File - Eric Chavez MD MMI

Eric Chavez
Med Inf 404 Care Group Case Study
During five days in November 2002 the entire computer network of a hospital group in Boston
became non-operational. At the time, the information technology (IT) and electronic health record
systems at CareGroup in Boston were award-wining and were considered “the best knowledge
management service in the United States” (McFarlan, 2003, p. 4). However, when a research
programmer accidentally allowed an experimental network program to continue to run when he suddenly
left for paternity leave, the network became overwhelmed and all network-reliant software ceased to
function. This disabled all clinical information systems for the hospital group and forced the entire
organization to revert to paper-based systems.
As is the case with many major accidents, the cause was multifactorial. The experimental
program disabled a main network switch by overloading it with network traffic. As the system attempted
to reroute data packets through alternative pathways, more network switches became overwhelmed and
became stuck in repeating loops. This was partly due to old network topography and outdated equipment
that was malfunctioning. Eventually the entire network was busy with meaningless repeating messages,
and no bandwidth was left for any other traffic.

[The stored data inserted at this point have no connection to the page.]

(** [before] are the lines before, the nearest first. *)
Fixpoint findDependencyName (before : list string) (closingBraces : nat) : string :=
  match before with
  | [] => ""
  | line :: before =>
      let closing := if Strings.Contains line "}" then S closingBraces else closingBraces in
      if Strings.Contains line "{" then
        match closing with
        | O => match regexp_find dependencyNameRegex line with
               | Some m => getDependencyName (group m 1)
               | None => ""
               end
        | S closing => findDependencyName before closing
        end
      else findDependencyName before closing
  end.

Fixpoint npm_lines (before lines : list string) : list Dependency :=
  match lines with
  | [] => []
  | line :: lines =>
      let rest := npm_lines (line :: before) lines in
      match regexp_find versionRegex line with
      | Some m =>
          let name := findDependencyName before 0 in
          if String.eqb name "" then rest
          else {| dep_Ecosystem := DEP_ECOSYSTEM_NPM; dep_Name := name;
                  dep_Version := group m 1 |} :: rest
      | None => rest
      end
  end.

Definition npmParse (patch : string) : res (list Dependency) :=
  Ok (npm_lines [] (Strings.Split patch Text.newline)).

Definition newEcosystemParser (eco : string) : option (string → res (list Dependency)) :=
  let eco := Strings.ToLower eco in
  if String.eqb eco "npm" then Some npmParse
  else if String.eqb eco "go" then Some goParse
  else if String.eqb eco "pypi" then Some requirementsParse
  else None.

(** ** diff.go *)

(** [int32] of an [int64], which wraps around. *)
Definition int32 (z : Z) : Z := (z + 2 ^ 31) mod 2 ^ 32 - 2 ^ 31.

(** [strconv.ParseInt(s, 10, 32)] *)
Definition ParseInt32 (s : string) : option Z :=
  z ← Strconv.ParseInt s; if (- 2 ^ 31 <=? z)%Z && (z <? 2 ^ 31)%Z then Some z else None.

(** [@@ -\d+,\d+ \+(\d+),\d+ @@] *)
Definition hunk_header : regexp :=
  rcat [rtext "@@ -"; rplus rdigit; rtext ","; rplus rdigit; rtext " +"; RGroup 1 (rplus rdigit);
    rtext ","; rplus rdigit; rtext " @@"].

(** The lines added, numbered from [currentLineNumber] on. *)
Fixpoint full_lines (currentLineNumber : Z) (lines : list string) : res (list PrContents_Line) :=
  match lines with
  | [] => Ok []
  | line :: lines =>
      match regexp_find hunk_header line with
      | Some m =>
          match ParseInt32 (group m 1) with
          | Some n => full_lines n lines
          | None => Err (EText "error parsing line number from the hunk header: value out of range")
          end
      | None =>
          if Strings.HasPrefix line "+" then
            result ← full_lines (currentLineNumber + 1) lines;
            mret ({| pl_Content := Strings.drop 1 line;
                     pl_LineNumber := int32 currentLineNumber |} :: result)
          else if negb (Strings.HasPrefix line "-") then full_lines (currentLineNumber + 1) lines
          else full_lines currentLineNumber lines
      end
  end.

Definition ingestFileForFullDiff (filename patch patchUrl : string) : res PrContents_File :=
  let '(lines, too_long) := Text.ScanLines patch in
  result ← full_lines 0 lines;
  if too_long : bool then Err (EWrap "error reading patch: " ErrTooLong "")
  else Ok {| pf_Name := filename; pf_FilePatchUrl := patchUrl; pf_PatchLines := result |}.

(** The first ecosystem whose depfile matches the name of the file. *)
Fixpoint ecosystem_of (ecosystems : list (string * string)) (lastComponent : string) : string :=
  match ecosystems with
  | [] => ""
  | (name, depfile) :: ecosystems =>
      if Filepath.Match depfile lastComponent then name else ecosystem_of ecosystems lastComponent
  end.

Definition getEcosystemForFile (cfg : DiffType) (filename : string) : string :=
  ecosystem_of (dt_Ecosystems cfg) (Filepath.Base filename).

Definition getParserForFile (cfg : DiffType) (filename : string)
    : option (string → res (list Dependency)) :=
  let eco := getEcosystemForFile cfg filename in
  if String.eqb eco "" then None else newEcosystemParser eco.

(** A changed file: its name, its patch and its raw address. *)
Record CommitFile := { cf_Filename : string; cf_Patch : string; cf_RawURL : string }.

Definition ingestFileForDepDiff (cfg : DiffType) (file : CommitFile) : res (list ContextualDependency) :=
  match getParserForFile cfg (cf_Filename file) with
  | None => Ok []
  | Some parser =>
      depBatch ← wrapf_res ("error parsing file " +:+ cf_Filename file +:+ ": ") (parser (cf_Patch file));
      mret ((λ dep, {| cd_Dep := dep; cd_File := cf_Filename file; cd_PatchUrl := cf_RawURL file |})
              <$> (depBatch : list Dependency))
  end.

(** A package of an inventory, with the files that name it and the type of its
    package URL. *)
Record Package := {
  pkg_Name : string; pkg_Version : string; pkg_Locations : list string; pkg_PURLType : string;
}.

Definition inventoryToEcosystem (inventory : Package) : DepEcosystem :=
  if String.eqb (pkg_PURLType inventory) "pypi" then DEP_ECOSYSTEM_PYPI
  else if String.eqb (pkg_PURLType inventory) "npm" then DEP_ECOSYSTEM_NPM
  else if String.eqb (pkg_PURLType inventory) "golang" then DEP_ECOSYSTEM_GO
  else DEP_ECOSYSTEM_UNSPECIFIED.

(** [cmp.Compare] of strings, by their bytes. *)
Definition Compare (a b : string) : comparison := String.compare a b.

Definition inventorySorter (a b : Package) : comparison :=
  let res := match Compare (pkg_Name a) (pkg_Name b) with
             | Eq => Compare (pkg_Version a) (pkg_Version b)
             | c => c
             end in
  match res with
  | Eq => Compare ("[" +:+ String.concat " " (pkg_Locations a) +:+ "]")
            ("[" +:+ String.concat " " (pkg_Locations b) +:+ "]")
  | c => c
  end.

Section difference.
Context {E : Type} (sorter : E → E → comparison).

(** The merge of two sorted slices. *)
Fixpoint difference (fuel : nat) (base updated : list E) : list E :=
  match fuel, base, updated with
  | S fuel, b :: base', u :: updated' =>
      match sorter b u with
      | Lt => difference fuel base' updated
      | Gt => u :: difference fuel base updated'
      | Eq => difference fuel base' updated'
      end
  | _, _, _ => updated
  end.

(** [slices.SortFunc] puts elements that compare equal in any order. *)
Context (SortFunc : list E → list E).

Definition setDifference (base updated : list E) : list E :=
  let base := SortFunc base in
  let updated := SortFunc updated in
  difference (length base + length updated) base updated.
End difference.

(** The pull request: its files by pages, of which zero is the first, and the
    inventory of a clone. *)
Record DiffProvider (X : Type) := {
  ListFiles : string → string → Z → Z → Z → prog X (list CommitFile * Z);
  cloneInventory : string → string → prog X (list Package);
}.
Arguments ListFiles {X}. Arguments cloneInventory {X}.

Definition prFilesPerPage : Z := 30.

Section ingest.
Context {X : Type} (cli : DiffProvider X) (cfg : DiffType)
  (SortFunc : list Package → list Package).

(** What each file of all pages gives, from [page] on. *)
Fixpoint each_file {A} (fuel : nat) (pr : PullRequest) (one : CommitFile → res (list A)) (page : Z)
    : prog X (list A) :=
  match fuel with
  | O => lift (Panic "out of fuel")
  | S fuel =>
      '(prFiles, nextPage) ← wrapf "error getting pull request files: "
        (ListFiles cli (pull_RepoOwner pr) (pull_RepoName pr) (pull_Number pr) prFilesPerPage page);
      found ← lift (mapM (λ file,
        wrapf_res ("error ingesting file " +:+ cf_Filename file +:+ ": ") (one file)) prFiles);
      if (nextPage =? 0)%Z then mret (concat found)
      else rest ← each_file fuel pr one nextPage; mret (concat found ++ rest)%list
  end.

Definition getDepTypeDiff (fuel : nat) (pr : PullRequest) : prog X ingested_diff :=
  deps ← each_file fuel pr (ingestFileForDepDiff cfg) 0%Z; mret (PrDependencies pr deps).

Definition getFullTypeDiff (fuel : nat) (pr : PullRequest) : prog X ingested_diff :=
  files ← each_file fuel pr (λ file,
      f ← ingestFileForFullDiff (cf_Filename file) (cf_Patch file) (cf_RawURL file); mret [f]) 0%Z;
  mret (PrContents pr files).

Definition scalibr_deps (inventory : Package) : list ContextualDependency :=
  (λ filename,
     {| cd_Dep := {| dep_Ecosystem := inventoryToEcosystem inventory;
                     dep_Name := pkg_Name inventory; dep_Version := pkg_Version inventory |};
        cd_File := filename; cd_PatchUrl := "" |}) <$> pkg_Locations inventory.

Definition getScalibrTypeDiff (pr : PullRequest) : prog X ingested_diff :=
  baseInventory ← wrapf ("failed to clone base from " +:+ pull_BaseCloneUrl pr +:+ ": ")
                    (cloneInventory cli (pull_BaseCloneUrl pr) (pull_BaseRef pr));
  newInventory ← wrapf ("failed to clone fork from " +:+ pull_TargetCloneUrl pr +:+ ": ")
                   (cloneInventory cli (pull_TargetCloneUrl pr) (pull_TargetRef pr));
  let newDeps := setDifference inventorySorter SortFunc baseInventory newInventory in
  mret (PrDependencies pr (concat (scalibr_deps <$> newDeps))).

Definition Ingest (fuel : nat) (ent : option PullRequest) : prog X ingested_diff :=
  match ent with
  | None => throw (EText "entity is not a pull request")
  | Some pr =>
      if (Strconv.int64_max <? pull_Number pr)%Z then throw (EText "pr number is too large")
      else if String.eqb (dt_Type cfg) "" || String.eqb (dt_Type cfg) "dep" then getDepTypeDiff fuel pr
      else if String.eqb (dt_Type cfg) "new-dep" then getScalibrTypeDiff pr
      else if String.eqb (dt_Type cfg) "full" then getFullTypeDiff fuel pr
      else throw (EText "unknown diff type")
  end.
End ingest.

(** * The ingested differences, against what they stand for

    The lines a patch adds are numbered as in the new version of the file; the
    difference of two inventories is the difference of their multisets; the
    files of a pull request are read page by page to the end. *)

(** ** Patches *)

Inductive diff_line :=
| Kept (s : string) | Added (s : string) | Removed (s : string) | NoNewline.

(** A part of a file: where it is in the old and in the new version, the text
    after the header, and its lines. *)
Record hunk := {
  h_OldStart : Z; h_OldCount : Z; h_NewStart : Z; h_NewCount : Z; h_Section : string;
  h_Lines : list diff_line;
}.

Definition line_text (l : diff_line) : string :=
  match l with
  | Kept s => " " +:+ s
  | Added s => "+" +:+ s
  | Removed s => "-" +:+ s
  | NoNewline => "\ No newline at end of file"
  end.

Definition header_text (h : hunk) : string :=
  "@@ -" +:+ (Strconv.FormatInt (h_OldStart h) +:+ ("," +:+ (Strconv.FormatInt (h_OldCount h) +:+
  (" +" +:+ (Strconv.FormatInt (h_NewStart h) +:+ ("," +:+ (Strconv.FormatInt (h_NewCount h) +:+
  (" @@" +:+ h_Section h)))))))).

Definition hunk_text (h : hunk) : list string := header_text h :: (line_text <$> h_Lines h).

Definition patch_text (hunks : list hunk) : string :=
  String.concat (String Text.newline "") (concat (hunk_text <$> hunks)).

(** The lines of the new version, and those of them that are added, with their
    places in the new version. *)
Fixpoint new_side (lines : list diff_line) : list string :=
  match lines with
  | (Kept s | Added s) :: lines => s :: new_side lines
  | _ :: lines => new_side lines
  | [] => []
  end.

Fixpoint added_at (n : Z) (lines : list diff_line) : list (string * Z) :=
  match lines with
  | Kept _ :: lines => added_at (n + 1) lines
  | Added s :: lines => (s, n) :: added_at (n + 1) lines
  | _ :: lines => added_at n lines
  | [] => []
  end.

Definition added (h : hunk) : list (string * Z) := added_at (h_NewStart h) (h_Lines h).

(** The new version has the lines of the hunk from its start on. *)
Definition fits (new : list string) (h : hunk) : Prop :=
  new_side (h_Lines h) = [] ∨ (0 < h_NewStart h)%Z ∧
  ∀ i s, new_side (h_Lines h) !! i = Some s → new !! (Z.to_nat (h_NewStart h - 1) + i)%nat = Some s.

(** A text that a scanner gives back as one line. *)
Definition one_line (s : string) : Prop :=
  Strings.Contains s Text.newline = false ∧ Strings.TrimSuffix s Text.carriage_return = s ∧
  (N.of_nat (String.length s) < Text.MaxScanTokenSize)%N.

(** A line of a hunk that does not look like a header; the end of a file without
    a newline is the end of what is new. *)
Fixpoint lines_ok (lines : list diff_line) : Prop :=
  match lines with
  | [] => True
  | l :: lines =>
      one_line (line_text l) ∧ MatchString hunk_header (line_text l) = false ∧
      (l = NoNewline → new_side lines = []) ∧ lines_ok lines
  end.

Definition hunk_ok (h : hunk) : Prop :=
  (0 ≤ h_OldStart h ∧ 0 ≤ h_OldCount h ∧ 0 ≤ h_NewStart h < 2 ^ 31 ∧ 0 ≤ h_NewCount h)%Z ∧
  one_line (header_text h) ∧ lines_ok (h_Lines h).

(** ** Reading a header *)

Lemma digits_of_uint u : all_chars is_digit (NilEmpty.string_of_uint u).
Proof. induction u; [constructor|cbn..]; apply all_chars_cons; (split; [done|exact IHu]). Qed.

Lemma FormatInt_digits z : (0 ≤ z)%Z →
  all_chars is_digit (Strconv.FormatInt z) ∧ Strconv.FormatInt z ≠ "".
Proof.
  intros Hz. unfold Strconv.FormatInt, NilZero.string_of_int.
  assert (Hp : ∃ u, Z.to_int z = Decimal.Pos u) by (destruct z; [eexists; done..|lia]).
  destruct Hp as [u ->].
  destruct u as [|u|u|u|u|u|u|u|u|u|u]; (split; [|done]); [repeat constructor|..];
    (apply all_chars_cons; split; [done|apply digits_of_uint]).
Qed.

In the Harvard Business Review article, McFarlan (2003) mentions several process controls that
could help to prevent this sort of event. The network should have been maintained with more current
equipment and with more modern network topography. More than one network engineer should have
been employed to manage the network to serve in a check-and-balance fashion to make sure that bad
ideas did not get accepted and propagated. A process of continuing education for network engineers could
ensure that the best ideas and most current protocols are being used for the system. A process for
replacing the physical equipment at regular intervals would help to prevent equipment failures and ensure
the most modern functionality. A strict change-control process was needed in order to prevent
unauthorized users from making changes to network components and topography. It was clear that more
redundancy in the system was needed. This includes a standby core network that could be deployed in the
event the primary network core failed and modems with dial-up computers to serve as backups. Network
management software could be installed to monitor network function and traffic in order to detect
problems early. Scheduled downtime on the weekends could be used to make network repairs without
being too disruptive to medical center operations.

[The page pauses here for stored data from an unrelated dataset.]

Definition ex_other (id : Z) (body : string) : PullRequestReview :=
  {| rv_ID := id; rv_Body := body; rv_HTMLURL := None; rv_Dismissed := false |}.

Lemma ex_commented_rule :
  @commented_rule _ no_now echo_engine ex_templates review_json (ex_commented fake_reviews)
    (ex_pr_alert {| cfg_ReviewMessage := "fix"; cfg_Action := "request_changes" |} fake_reviews)
    {| st_t := "fix" : @tmpl _ ex_templates |} (λ _, "fix").
Proof.
  split.
  - exists ex_off. split; [|reflexivity]. unfold ex_commented. cbn [rae_actions].
    rewrite lookup_insert_ne by done. apply lookup_singleton_eq.
  - apply lookup_insert_eq.
  - reflexivity.
  - reflexivity.
  - intros d. reflexivity.
Qed.


(** Of more than thirty reviews the alert sees only the first page: success
    finds no review to dismiss, and each failure writes another one. *)
Example second_page_unseen :
  let w := (λ id, ex_other (Z.of_nat id) "lgtm") <$> seq 1 30 in
  (λ r, (rv_ID r, rv_Dismissed r)) <$>
    drop 30 (ex_run fake_reviews [ex_fails "a"; None; ex_fails "b"] w).1 =
    [(31%Z, false); (32%Z, false)].
Proof. vm_compute. reflexivity. Qed.

(** A provider that refuses to change what others wrote. *)
Definition guarded_reviews (mine : Z → bool) : ReviewPublisher (list PullRequestReview) :=
  {| ListReviews := ListReviews fake_reviews; CreateReview := CreateReview fake_reviews;
     UpdateReview := λ owner repo n id body,
       if mine id then UpdateReview fake_reviews owner repo n id body
       else throw (EText "403 forbidden");
     DismissReview := DismissReview fake_reviews |}.

(** Whoever writes the comment of the rule into a review of their own keeps the
    alert from being raised: it is their review that it tries to write anew. *)
Example forged_comment_blocks_alert :
  let w := [ex_other 1 (magicComment "r")] in
  (ex_run (guarded_reviews (λ id, negb (id =? 1)%Z)) [ex_fails "a"] w).1 = w ∧
  match (ex_run (guarded_reviews (λ id, negb (id =? 1)%Z)) [ex_fails "a"] w).2 with
  | Ok row => alert_status row = AlertStatusTypesError
  | _ => False
  end.
Proof. vm_compute. split; reflexivity. Qed.

(** The limit is that of the provider and is checked before the comment of the
    rule is added. *)
Lemma comment_over_limit c name :
  (len (comment_text c name) = len c + 24 + len name)%Z.
Proof.
  unfold comment_text.
  change (String Text.newline (String Text.newline (magicComment name)))
    with (String Text.newline (String Text.newline "<!-- minder-rule: ") +:+ (name +:+ " -->")).
  rewrite !len_app. change (len (String Text.newline _)) with 20%Z. change (len " -->") with 4%Z. lia.
Qed.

Although the article states that no significant harm came to patients during the network
downtime, it does mention that some delays in care were experienced (McFarlan, 2003). Delays were
likely the result of the entire hospital staff being forced to revert to paper-based systems. Delays in
processing physician orders, reporting lab results, administering medications, and reporting radiology
results could have caused patient harm. Some orders for lab tests and reports of results were lost while
using the paper-based system. This could certainly cause patient harm since providers would not have the
information needed to make diagnostic and treatment decisions. Radiologists using film x-rays when they
were used to using digital images and computer tools for reading radiographs may have missed some
important findings. Information that was recorded on paper could have been lost which would also put
providers at a disadvantage when caring for patients. Pharmacists had to manually check for drug-drug
and drug-allergy interactions. Human error in this process could cause patient harm. The emergency room
physicians did not have access to the previous medical history of patients in the EHR. They had to rely on
patient report and this could have led to errors and patient harm. Since the emergency department of the
largest hospital in CareGroup went on bypass during part of the event, I can imagine that some critical
Eric Chavez
Med Inf 404 Care Group Case Study
patients were forced to divert to other hospitals. Such a diversion and delay of care could have resulted in
patient harm but would never have been known to CareGroup because the patients would have never been
admitted there.
Overall I agree with the timeline of the response. When the IT department was aware of the
network problem, they began to trouble shoot and tried to solve the problem in-house. There was a desire
to make changes to the network immediately to try to fix the problem, but good judgment on the part of
the CIO held off any rash actions. When they realized that the problem was too big to solve in-house, they
contacted their network consultants at Cisco. The Cisco rapid response team swooped in and took over
operations with the authority of the CIO. They worked around the clock for several days to diagnose the
problem, make repairs, and get the network running again. This was a major effort and a necessary one
because one of the largest hospital systems in Boston was being adversely affected and thousands of
patients were risking harm every hour that the system was down. I also agree with completely abandoning
the computer system for the paper-based system until it was confirmed that full-network functionality was
restored. The switch back and forth from computer to paper system would have certainly caused more
errors and potentially adverse outcomes for patients.
It is impressive that Cisco was able to devote so much effort to solve the network problem at
CareGroup. The CIO at CareGroup, Dr. Halamka, learned many valuable lessons from the experience.
Many of the lessons have to do with the absolute critical nature of networks, their infrastructure, and the
need to devote significant human and material resources to maintain them. This event also demonstrates
the need for redundancy in network infrastructure and the importance of having a disaster plan—in this
case backup paper-based systems. I applaud Dr. Halamka in his efforts at transparency in reporting on the
event so that others can learn from it and prevent a similar network collapse at other medical centers.
McFarlan, FW, & Austin, R (2003), CareGroup. Harvard Business Review, 303-097.